Municipalities are almost altogether creatures of the Legislature-rather than of the Constitution; and the Constitution imposes upon them no restrictions in this respect. If there could be any question of policy involved it is determined by the fact of numerous legislative grants of authority. Not only does a city expand its limits from the increasingly populous territory surrounding it, but it cannot afford to be indifferent to the problems produced by the congestion on its borders, the solution of which is often a matter of common interest to those living within the city and those immediately without. This condition is recognized in practically all jurisdictions, including our own. On the criminal side, municipalities have been allowed extra-territorial police power. Economically, they are protected by extra-territorial taxing regulations. As a matter of welfare they have often been given extra-territorial jurisdiction ; and, as in the present situation, they have been permitted extension of sewerage facilities. The town line means nothing to the breezes which blow across the city carrying malodorous exhalations, or to the minute wings laden with the germs of disease and death.

The statute operating ex proprio vigore needs no argument to support it. If any were needed it might be found in the recognition of the truth that a city cannot, any more than an individual, live Unto itself alone.

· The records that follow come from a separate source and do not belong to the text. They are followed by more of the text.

Definition example_node : Node :=
  {| kind := lit "vless"; node_name := lit "a,b"; server := lit "192.0.2.1"; port := 443; username := lit "id";
     password := []; private_key := []; host_key := []; method := []; uuid := lit "id"; network := lit "tcp";
     path := []; host := []; service_name := []; sni := lit "x,y"; obfs := []; obfs_password := []; flow := [];
     packet_encoding := []; udp := false; original := lit "vless://id@192.0.2.1"; tls := true; insecure := false |}.

Lemma surge_node_fields_witness :
  length (split_by is_comma (surge_node example_node)) = 6%nat ∧
  split_by is_comma (surge_node example_node) = surge_fields example_node ∧ no_break (surge_node example_node).
Proof.
  split; [by vm_compute|]. apply surge_node_fields. unfold node_ok. cbn.
  split_and!; try done; try (intros H; discriminate H).
  unfold KINDS. set_solver.
Defined.

Lemma proxy_group_spec_witness :
  proxy_nodes [example_node] ≠ [] ∧ (∀ n, n ∈ proxy_nodes [example_node] → n ∈ [example_node]) ∧
  proxy_nodes [example_node] ≡ₚ [example_node].
Proof.
  destruct (proxy_group_spec [example_node]) as (H1 & H2 & H3 & _); [done|].
  split; [exact H1|]. split; [exact H2|]. apply H3. by vm_compute.
Defined.

(** ** sing-box references *)

(** The tags that a list of outbounds or of rule sets declares. *)
Definition tags_of (l : list json) : list str := omap (fun o => json_get "tag" o ≫= as_str) l.

Definition as_strings (v : json) : list str :=
  match v with JArray l => omap as_str l | JString s => [s] | _ => [] end.

(** The texts under a key of some objects: one text, or a list of them. *)
Definition texts (key : string) (l : list json) : list str :=
  l ≫= fun o => default [] (as_strings <$> json_get key o).

Lemma as_strings_strings l : as_strings (strings l) = l.
Proof. unfold strings. cbn. induction l as [|s l IH]; cbn; [done|]. by f_equal. Qed.

Lemma tags_app l k : tags_of (l ++ k) = tags_of l ++ tags_of k.
Proof. apply omap_app. Qed.

Lemma tags_nodes nodes : tags_of (singbox_node <$> nodes) = node_name <$> nodes.
Proof. induction nodes as [|n nodes IH]; [done|]. cbn. f_equal. exact IH. Qed.

Lemma tags_rule_sets r : tags_of (rule_sets_of r) = rule_set_tags r.
Proof.
  unfold rule_sets_of, rule_set_tags. rewrite tags_app. f_equal.
  - induction (sites r) as [|s l IH]; [done|]. cbn. f_equal. exact IH.
  - induction (ips r) as [|s l IH]; [done|]. cbn. f_equal. exact IH.
Qed.

Lemma tags_bind rules : tags_of (rules ≫= rule_sets_of) = rules ≫= rule_set_tags.
Proof. induction rules as [|r rules IH]; [done|]. cbn [mbind list_bind]. by rewrite tags_app, tags_rule_sets, IH. Qed.

Lemma texts_app key l k : texts key (l ++ k) = texts key l ++ texts key k.
Proof. apply bind_app. Qed.
Definition given (key : string) (v : option str) : list (str * str) :=
  match v with Some v => if is_nil (trim v) then [] else [(lit key, v)] | None => [] end.

(** The query that [shorten_hy2] stores. *)
Definition link_pairs (config : str) (rules : option str) (ad_block : bool) (wl bl : option str) : list (str * str) :=
  [(lit "config", config)]
  ++ match rules with Some r => [(lit "selectedRules", r)] | None => [] end
  ++ (if ad_block then [(lit "adblock", lit "true")] else [])
  ++ given "whitelist" wl ++ given "blacklist" bl.

Definition hy2_pairs (url : Url) : list (str * str) :=
  link_pairs (query_value url ["config"]) (query_value_optional url ["selectedRules"]) (query_bool url ["adblock"])
    (query_value_optional url ["whitelist"]) (query_value_optional url ["blacklist"]).

Definition check_preset (v : option str) : result SubError unit :=
  match v with None => Ok tt | Some r => rmap (fun _ => tt) (parse_rule_preset r) end.

(** The checks of [shorten_hy2]: the code and the query. *)
Definition hy2_link (raw_url : str) : result SubError (str * str) :=
  url ← ok_or InvalidUrlParameter (url_parse raw_url);
  ensure (is_str (url_path url) "/xray") InvalidUrlParameter;;
  let config := query_value url ["config"] in
  nodes ← rmap_err (fun _ => InvalidUrlParameter) (parse_input config);
  ensure (negb (is_nil nodes) && forallb (fun n => matches_any (kind n) ["hysteria2"; "vless"; "ssh"]) nodes)
    InvalidUrlParameter;;
  ensure (len config <=? MAX_INPUT_BYTES) TooLarge;;
  primary ← primary_hy2 config (query_value_optional url ["identity"]);
  check_preset (query_value_optional url ["selectedRules"]);;
  _ ← parse_custom_rules (query_value_optional url ["whitelist"]) (query_value_optional url ["blacklist"]);
  Ok (stable_code primary, lit "?" ++ form_urlencode (hy2_pairs url)).

(** [shorten_hy2]. *)
Definition shorten_hy2 (s : ShortStore) (raw_url : str) (fs : filesystem) (fault : WriteFault)
    : result SubError str * ShortStore * filesystem :=
  match hy2_link raw_url with
  | Err e => (Err e, s, fs)
  | Ok (code, query) =>
      let '(r, s, fs) := put_permanent s code query fs fault in
      (rmap (fun _ => code) (rmap_err store_error r), s, fs)
  end.

(** [shorten_auto]. *)
Definition auto_link (raw_url : str) : result SubError (str * str) :=
  url ← ok_or InvalidUrlParameter (url_parse raw_url);
  ensure (is_format_path (url_path url)) InvalidUrlParameter;;
  let config := query_value url ["config"] in
  ensure (negb (is_nil config)) InvalidUrlParameter;;
  ensure (len config <=? MAX_INPUT_BYTES) TooLarge;;
  check_preset (query_value_optional url ["selectedRules"]);;
  _ ← parse_custom_rules (query_value_optional url ["whitelist"]) (query_value_optional url ["blacklist"]);
  query ← nonempty_query url;
  ensure (len query <=? MAX_INPUT_BYTES) TooLarge;;
  Ok (stable_code query, lit "?" ++ query).

Definition shorten_auto (s : ShortStore) (raw_url : str) (now_unix : Z) (fs : filesystem) (fault : WriteFault)
    : result SubError str * ShortStore * filesystem :=
  match auto_link raw_url with
  | Err e => (Err e, s, fs)
  | Ok (code, query) =>
      let '(r, s, fs) := put_persisted_expiring s code query now_unix fs fault in
      (rmap (fun _ => code) (rmap_err store_error r), s, fs)
  end.

(** [redirect]. *)
Definition redirect (s : ShortStore) (prefix code : str) (now now_unix : Z) : result SubError str * ShortStore :=
  match format_for_prefix prefix with
  | None => (Err InvalidShortUrl, s)
  | Some format =>
      if negb (valid_code code) then (Err InvalidShortUrl, s)
      else
        let '(found, s) := get s code now now_unix in
        (query ← ok_or ShortUrlNotFound found; Ok (lit "/" ++ format ++ query), s)
  end.

(** [rewrite_subscription_input]. *)
Definition rewrite_node (server_override : option str) (port_override : option Z) (tcp_only : bool) (n : Node)
    : result SubError (option str) :=
  if tcp_only && negb (matches_any (kind n) ["vless"; "ssh"]) then Ok None
  else
    url ← ok_or InvalidUri (url_parse (original n));
    match server_override, port_override with
    | Some server, Some port =>
        url ← ok_or InvalidOverride (url_set_host url server);
        url ← ok_or InvalidOverride (url_set_port url port);
        Ok (Some (url_string url))
    | _, _ => Ok (Some (url_string url))
    end.

Definition is_some {A} (o : option A) : bool := match o with Some _ => true | None => false end.
(** A tunnel becomes known by its handshake. *)
Lemma gateway_step_known s e s' h :
  gateway_step token s e = Some s' → known s' h →
  known s h ∨ ∃ random d now node d', e = Authenticated h random d now ∧ gateway_authenticate random token d = (Ok node, d').
Proof.
  intros Hstep Hk. destruct e; step_cases Hstep; try (by left).
  all: try (left; destruct Hk as [?|[?|Hh]]; [by left|right; by left|right; right];
    first [exact Hh | by apply held_release in Hh | by apply held_release in Hh; [|apply holds_next_attempt]]).
  - left. eapply insert_known; eauto; [naive_solver|]. by intros; right; left.
  - unfold on_authenticated in Hk. destruct (gateway_authenticate random token d) as [[node|] d'] eqn:Ea.
    + destruct (connect _ _ _ _) as [id tr]. destruct (decide (h0 = h)) as [->|Hne]; [right; naive_solver|left].
      destruct Hk as [Hc|[?|?]]; [|right; by left|right; by right]. left. unfold conns in *. cbn in Hc.
      by rewrite lookup_omap, lookup_insert_ne in Hc by done; rewrite lookup_omap.
    + left. eapply insert_known; eauto; [naive_solver|]. by intros; right; left.
  - left. assert (Hh : known s h0) by (eapply tunnel_known; eauto; by eexists). unfold on_offered in Hk.
    pose proof (fun x => register_idle h0 (pool s) x) as Hi. destruct (register h0 (pool s)) as [[] po].
    + apply notify_known in Hk. eapply insert_known; eauto.
    + eapply insert_known; eauto.
  - left. assert (Hh : known s h0) by (eapply tunnel_known; eauto; by eexists). unfold on_beat in Hk.
    destruct (command_reply _ _ _ _) as [[u|er] d']; [eapply insert_known; eauto; naive_solver|].
    destruct assigned as [p|]; [apply answer_known in Hk|]; by eapply end_known.
  - left. assert (Hh : known s h0) by (eapply tunnel_known; eauto; by eexists). unfold on_activated in Hk.
    destruct (command_reply _ _ _ _) as [r d']. apply answer_known in Hk. by eapply end_known.
  - left. unfold on_pass, acquire in Hk. assert (Hi : ∀ x, x ∈ retain (pool s) → x ∈ idle (pool s)) by (intros x Hx; exact (elem_of_sublist _ _ _ Hx (retain_sublist _))).
    destruct (retain (pool s)) as [|k rest]; cbn in Hk; destruct Hk as [?|[?|Hh]]; try (by left); try (by right; left; apply Hi; set_solver).
    + right. right. by apply held_release in Hh.
    + apply held_insert in Hh as [[= <-]|?]; [right; left; apply Hi; set_solver|right; by right].
  - left. unfold on_poll in Hk. destruct (permit s); destruct Hk as [?|[?|Hh%held_release]]; try done; first [by left|by right; left|by right; right].
  - left. unfold on_assign in Hstep. assert (Hh : held (publics s) h0) by by exists p, (Picked attempts h0).
    step_cases Hstep; try (destruct Hk as [?|[?|Hh']]; [by left|right; by left|right; right]; by apply held_release in Hh'; [|apply holds_next_attempt]).
    destruct Hk as [Hc|[?|Hh']]; [|right; by left|]; [|right; right; apply held_insert in Hh' as [[= <-]|?]; done].
    eapply (insert_known h0 (Idle id d (Some p)) (tracker s) (pool s)); [naive_solver|right; right; by right|intros _; right; by right|by left].
  - left. apply bind_Some in Hstep as (c & _ & Hstep). unfold on_wait_timeout in Hstep. step_cases Hstep.
    all: try apply notify_known in Hk; destruct Hk as [?|[?|Hh%held_release]]; try done; first [by left|by right; left|by right; right].
Qed.

(** *** Runs *)

(** The tunnel proved, in its handshake, that it has the token. *)
Definition authentic (events : list GatewayEvent) (h : nat) (node : AuthenticatedNode) : Prop :=
  ∃ random d now d', Authenticated h random d now ∈ events ∧ gateway_authenticate random token d = (Ok node, d').

Lemma gateway_run_snoc s events e :
  gateway_run token s (events ++ [e]) = gateway_run token s events ≫= fun s => gateway_step token s e.
Proof.
  revert s. induction events as [|e' events IH]; intros s; cbn [app gateway_run].
  - cbn. by destruct (gateway_step token s e).
  - destruct (gateway_step token s e'); cbn; [apply IH|done].
Qed.
(* ===== verification/Masquerade.v ===== *)
(** * Masquerading ([src/src/masquerade.rs])

    What the server answers to HTTP/3 requests that are not the protocol's own: a
    fixed string, files of a directory, or what another server answers.

    The file system is what [is_dir] and [read] answer for a path; percent-decoding,
    header and status checks, MIME guessing, URLs and the HTTP client are
    parameters.  A [HeaderMap] is the list of its entries; [HeaderName]s are in
    lower case. *)

From stdpp Require Import base list gmap strings.
From Stdlib Require Import ZArith Lia.
From S2P Require Import Prelude RustStr Lines Net Rules Files Config.

Open Scope Z_scope.

Abbreviation HeaderMap := (list (str * str)).

Record Request := {
  req_method : str;
  req_path : str;
  req_query : option str;
  req_authority : option str;
  req_headers : HeaderMap;
}.

Record Response := { status : Z; resp_headers : HeaderMap; body : list Z }.

(** A request of the HTTP client: the URL it is built from, what [set_path] and
    [set_query] are given, and the rest. *)
Record Outbound := {
  out_method : str;
  out_base : str;
  out_path : str;
  out_query : option str;
  out_headers : HeaderMap;
  out_body : list Z;
}.

(** The crates [percent_encoding], [mime_guess], [reqwest]. *)
Class WebLib := {
  percent_decode_bytes : str → list Z;
  mime_guess : str → option str;
  base_path : str → option str;
}.

Record WebFs := { is_dir : str → bool; read_file : str → option (list Z) }.

Inductive MasqueradeError :=
| BadHeaderName
| BadHeaderValue
| BadStatus
| PathNotUtf8
| UnsafePath
| BadUrl
| ForwardFailed.

Definition empty_response (code : Z) : Response := {| status := code; resp_headers := []; body := [] |}.

(** ** Paths *)

(** [std::path::Component], of a Unix path. *)
Inductive Component := RootDir | CurDir | ParentDir | Normal (name : str).

(** The components after the first: empty parts and [.] are left out. *)
Definition component_of (part : str) : option Component :=
  if is_nil part || str_eqb part (lit ".") then None
  else if str_eqb part (lit "..") then Some ParentDir
  else Some (Normal part).

Definition is_absolute (path : str) : bool := starts_with (lit "/") path.

(** [Path::components]: a leading slash is the root, a leading [.] is kept. *)
Definition components (path : str) : list Component :=
  let parts := split_by (Z.eqb 47) path in
  if is_absolute path then RootDir :: omap component_of parts
  else
    match parts with
    | first :: rest =>
        (if str_eqb first (lit ".") then [CurDir] else option_list (component_of first)) ++ omap component_of rest
    | [] => []
    end.

Definition is_safe (c : Component) : bool := match c with Normal _ | CurDir => true | _ => false end.

(** [PathBuf::push]. *)
Definition path_push (base path : str) : str :=
  if is_absolute path then path
  else if is_nil base || contains_char 47 (option_list (last base)) then base ++ path
  else base ++ lit "/" ++ path.

Section masquerade.
Context `{HttpLib} `{WebLib}.

(** [is_hop_by_hop]. *)
Definition is_hop_by_hop (header : str) : bool :=
  str_eqb header (lit "connection") || str_eqb header (lit "transfer-encoding") || str_eqb header (lit "upgrade")
  || eq_ignore_ascii_case header (lit "keep-alive") || eq_ignore_ascii_case header (lit "proxy-connection").

(** The headers of a configured response, each value an entry. *)
Fixpoint append_values (header : str) (values : list str) (out : HeaderMap) : result MasqueradeError HeaderMap :=
  match values with
  | [] => Ok out
  | v :: values =>
      ensure (header_value_ok v) BadHeaderValue;;
      append_values header values (out ++ [(to_ascii_lowercase header, v)])
  end.

Fixpoint string_headers (headers : list (str * list str)) (out : HeaderMap) : result MasqueradeError HeaderMap :=
  match headers with
  | [] => Ok out
  | (header, values) :: headers =>
      ensure (header_name_ok header) BadHeaderName;;
      out ← append_values header values out;
      string_headers headers out
  end.

(** The path of the file for a request: what is below [directory]. *)
Definition request_file (fs : WebFs) (directory : str) (path : str) : result MasqueradeError str :=
  decoded ← ok_or PathNotUtf8 (from_utf8 (percent_decode_bytes path));
  let relative := trim_start_matches 47 decoded in
  if existsb (fun part => negb (is_safe part)) (components relative) then Err UnsafePath
  else
    let file := path_push directory relative in
    Ok (if is_dir fs file then path_push file (lit "index.html") else file).

(** [file_response]. *)
Definition file_response (fs : WebFs) (directory : str) (r : Request) : result MasqueradeError Response :=
  if negb (str_eqb (req_method r) (lit "GET")) && negb (str_eqb (req_method r) (lit "HEAD"))
  then Ok (empty_response 405)
  else
    file ← request_file fs directory (req_path r);
    match read_file fs file with
    | None => Ok (empty_response 404)
    | Some data =>
        headers ← match mime_guess file with
                  | Some mime => ensure (header_value_ok mime) BadHeaderValue;; Ok [(lit "content-type", mime)]
                  | None => Ok []
                  end;
        Ok {| status := 200; resp_headers := headers;
              body := if str_eqb (req_method r) (lit "HEAD") then [] else data |}
    end.
(** ** The API's errors *)

(** [ApiError]: the constructors stand for the status codes. *)
Inductive ApiError :=
| Unauthorized
| Conflict
| NotFound
| BadRequest
| Internal.

Definition api_status (e : ApiError) : Z :=
  match e with Unauthorized => 401 | Conflict => 409 | NotFound => 404 | BadRequest => 400 | Internal => 500 end.

Section handlers.
Context `{CredentialsToml}.

(** The end of every handler that changes the file. *)
Definition store_users (users : list AdminCredentials) (fs : filesystem) (path : str) (faults : ReplaceFaults)
    : result ApiError unit * list filesystem :=
  let '(r, trace) := write_credentials {| admins := users |} fs path faults in
  (rmap_err (fun _ => Internal) r, trace).

(** [add_admin_user], once the request is authorized. *)
Definition add_admin_user (fs : filesystem) (path name new : str) (faults : ReplaceFaults)
    : result ApiError unit * list filesystem :=
  let user := {| username := trim name; password := new |} in
  match ensure_admin_user user with
  | Err _ => (Err BadRequest, [fs])
  | Ok _ =>
      match load_credentials fs path with
      | Err _ => (Err Internal, [fs])
      | Ok c =>
          if existsb (fun existing => str_eqb (username existing) (username user)) (admins c)
          then (Err Conflict, [fs])
          else store_users (admins c ++ [user]) fs path faults
      end
  end.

It is the opinion of the Court that the City of Charlotte, under the facts of this case and applicable law, has the right to exercise its power of eminent domain to condemn the lands and property rights described in the petition for the proposed use.

The judgment of the court below is reversed and the cause is remanded to the Superior Court of Mecklenburg County for judgment and further proceeding in accordance with this opinion.

Reversed and remanded.

Barnhill and Winborne, JJ., dissent.